Afterward, some wondered if the idea had been that the structure had consumed Kobilinsky or that he had committed suicide. Others asked if we were still going to the sanatorium. (We weren’t.) Most inquired how long poor Kobilinsky was to remain on the lake. (He would keep warm under heated blankets until someone could go pick him up.)

On the way back, Roche employed a dizzying array of references to explain the work, from the myth of the Diavolezza glacier, which involves a she-devil who used to lure male hunters to their death, to Thomas Mann’s “Tristan,” to Dignitas, the assisted-suicide clinic in Zurich and climate change. The structure itself was made out of biodegradable plastic. “It was supposed to dissolve,” he said, “but the Swiss refuse the dissolving so now we will take it back.”
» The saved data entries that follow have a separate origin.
(* ===== verification/GroupProps.v ===== *)
(** * GroupProps: what groups promise

    The theorems about reachable states of the group server, and about single operations.
    The witnesses run a small server of four players. *)

From Stdlib Require Import ZArith Lia.
From S2P Require Import Prelude ByteBuffer ByteBufferFacts Packets Guid LootRoll LootRollFacts GroupData Group GroupServer GroupFacts GroupInv GroupSteps GroupWorlds GroupRun GroupBook GroupOps GroupLife GroupHandlers GroupSafety.
Local Open Scope Z_scope.

(** ** Runs of the server *)

#[export] Instance packet_ok_dec b : Decision (packet_ok b).
Proof. unfold packet_ok, valid, in_u. apply _. Defined.

#[export] Instance allowed_dec E w r : Decision (allowed E w r).
Proof. destruct r as [[] me recv|me name d rd|me s]; unfold allowed, roomy; apply _. Defined.

(** Each request in the state that the earlier ones left. *)
Definition run (E : GEnv) (w : World) (rs : list request) : World := foldl (λ w r, (serve E r w).2) w rs.

Fixpoint all_allowed (E : GEnv) (w : World) (rs : list request) : bool :=
  match rs with
  | [] => true
  | r :: rs => bool_decide (allowed E w r) && all_allowed E (serve E r w).2 rs
  end.

Lemma run_reachable E rs : ∀ w, all_allowed E w rs = true → rtc (step E) w (run E w rs).
Proof.
  induction rs as [|r rs IH]; intros w; simpl; [done|]. intros [Hr Hrs]%andb_prop.
  apply bool_decide_eq_true in Hr. eapply rtc_l; [by apply step_request|by apply IH].
Qed.

(** Nobody plays in a battleground, every name is right, everything is near. *)
Definition demo_env : GEnv :=
  mkGEnv (λ _, 0) (λ _, 80) (λ _, false) (λ _, 1) (λ _, false) (λ _, 0) (λ _, 0) (λ _ _, false) true true
    Some (λ _, 0) (λ _, None) (λ _, true) (λ _, 1) (λ _ a _, a) (λ _ _ _ _, 0) (λ _, None).

Definition demo_name (p : Z) : list Z := [96 + p].
Definition login (p : Z) : request := PlayerLogin p (demo_name p) 0 0.
Definition invite (me p : Z) : request := Packet CMSG_GROUP_INVITE me (pack (put_string (demo_name p);; put_u32 0)).
Definition accept (me : Z) : request := Packet CMSG_GROUP_ACCEPT me (pack (put_u32 0)).
Definition to_raid (me : Z) : request := Packet CMSG_GROUP_RAID_CONVERT me empty_buffer.

(** 1 leads a raid with 2 and 3; 4 is alone. *)
Definition demo_requests : list request :=
  [login 1; login 2; login 3; login 4; invite 1 2; accept 2; invite 1 3; accept 3; to_raid 1].
Definition demo : World := run demo_env empty_server demo_requests.

Lemma group_demo_reachable : rtc (step demo_env) empty_server demo.
Proof. apply run_reachable. by vm_compute. Qed.

Lemma demo_ok : world_ok ∅ demo.
Proof. apply (reachable_ok demo_env), group_demo_reachable. Qed.

(** ** Reachable states *)

(** C5. In every state reachable by [allowed] client packets, log-ins and log-outs, every further
    allowed request runs to its end: no handler follows the pointer of a deleted group, indexes
    past the sub-group counters or fails an assertion. Allowed is any packet of bytes of a player
    in the server but two: an invitation of himself, and the acceptance of an invitation to a
    group that he leads himself or when no group id is left. C36 shows that the first of these
    can end in a use after free. *)
Theorem group_server_safe E w r : rtc (step E) empty_server w → allowed E w r →
  ∃ w', serve E r w = (Ret tt, w').
Proof.
  intros Hw Hr. destruct (request_fine E w r (reachable_ok E w Hw) Hr) as (w' & H & _). by exists w'.
Qed.

Lemma group_server_safe_witness : ∃ w', serve demo_env (invite 1 4) demo = (Ret tt, w').
Proof. apply (group_server_safe demo_env); [exact group_demo_reachable|]. apply (bool_decide_unpack _). by vm_compute. Defined.

(** A player is a member of the group he points to, and of no other. *)
Lemma consistent_members w p pl a : world_ok ∅ w → online w !! p = Some pl →
  GetGroup pl = Some a ↔ ∃ g, groups w !! a = Some g ∧ p ∈ guids g.
Proof.
  intros Hw Hpl. split.
  - intros Ha. destruct (po_group w p pl (ok_player ∅ w Hw p pl Hpl) a Ha) as (g & Hg & Hin & _). by exists g.
  - intros (g & Hg & Hin). by eapply (member_target ∅ w Hw a g p).
Qed.

Lemma consistent_subgroup w p pl a g : world_ok ∅ w → online w !! p = Some pl → groups w !! a = Some g → p ∈ guids g →
  GetMemberGroup g p = iSubGroup (m_group pl).
Proof.
  intros Hw Hpl Ha Hin. destruct (getMemberSlot_member g p Hin) as (i & s & Hs). unfold GetMemberGroup. rewrite Hs.
  destruct (getMemberSlot_Some g p i s Hs) as [Hi Hsp]. apply list_elem_of_lookup_2 in Hi.
  destruct (go_members ∅ w a g (ok_group ∅ w Hw a g Ha) s Hi) as [_ H]. rewrite Hsp in H. by rewrite (H pl Hpl).
Qed.

Lemma consistent_table w p store : world_ok ∅ w →
  group_member w !! p = Some store ↔ ∃ a g, groups w !! a = Some g ∧ p ∈ guids g ∧ m_dbStoreId g = store.
Proof.
  intros Hw. split; [apply (ok_table ∅ w Hw)|]. intros (a & g & Ha & Hin & <-). by eapply (member_row ∅ w Hw a g).
Qed.

Lemma consistent_refs w a g p o : world_ok ∅ w → groups w !! a = Some g →
  (p, o) ∈ m_memberMgr g ↔ o = false ∧ p ∈ guids g ∧ is_Some (online w !! p).
Proof.
  intros Hw Ha. split.
  - intros Hr. destruct (ref_member ∅ w Hw a g p o Ha Hr) as [-> Hin].
    destruct (go_refs ∅ w a g (ok_group ∅ w Hw a g Ha) p _ Hr) as (_ & pl & Hpl & _). by split_and!.
  - intros (-> & Hin & [pl Hpl]). by eapply (member_ref ∅ w Hw a g p pl).
Qed.

Lemma consistent_sizes g : counts_ok g →
  (length (m_memberSlots g) <= if isRaidGroup g then 40 else 5)%nat ∧
  ∀ sub, 0 <= sub < MAX_RAID_SUBGROUPS → Z.of_nat (in_subgroup g sub) <= MAXGROUPSIZE.
Proof.
  intros Hc. split; [|by apply (counts_bounds g)]. pose proof (group_size g Hc) as Hs. unfold counts_ok in Hc.
  destruct (isRaidGroup g); [done|]. by destruct Hc as (_ & ? & _).
Qed.

(** A group with members has its leader among them and is found by both ids; a new one has
    invited its leader. *)
Definition registered_group (w : World) (a : Z) (g : Group) : Prop :=
  m_leaderGuid g ∈ guids g ∧ GetGroupByGUID (GUID_LOPART (m_guid g)) w = (Ret (Some a), w) ∧
  GetGroupByDbStoreId (m_dbStoreId g) w = (Ret (Some a), w).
Pace had floated the idea of installing it at the International Contemporary Art Fair in Paris, but Roche insisted the work could never be sold or reproduced. “It is impossible for me,” he said. For Roche, to make the exhibit static in some way was to destroy it. “It’s an odyssey,” he said. “I love architecture as odyssey. It’s forcing the architect to go away from the technology of his studio where everything is warm and comfortable and through the difficulties to discover what we can do.” Then he added, without a trace of a smile, “The next one will be on the moon.”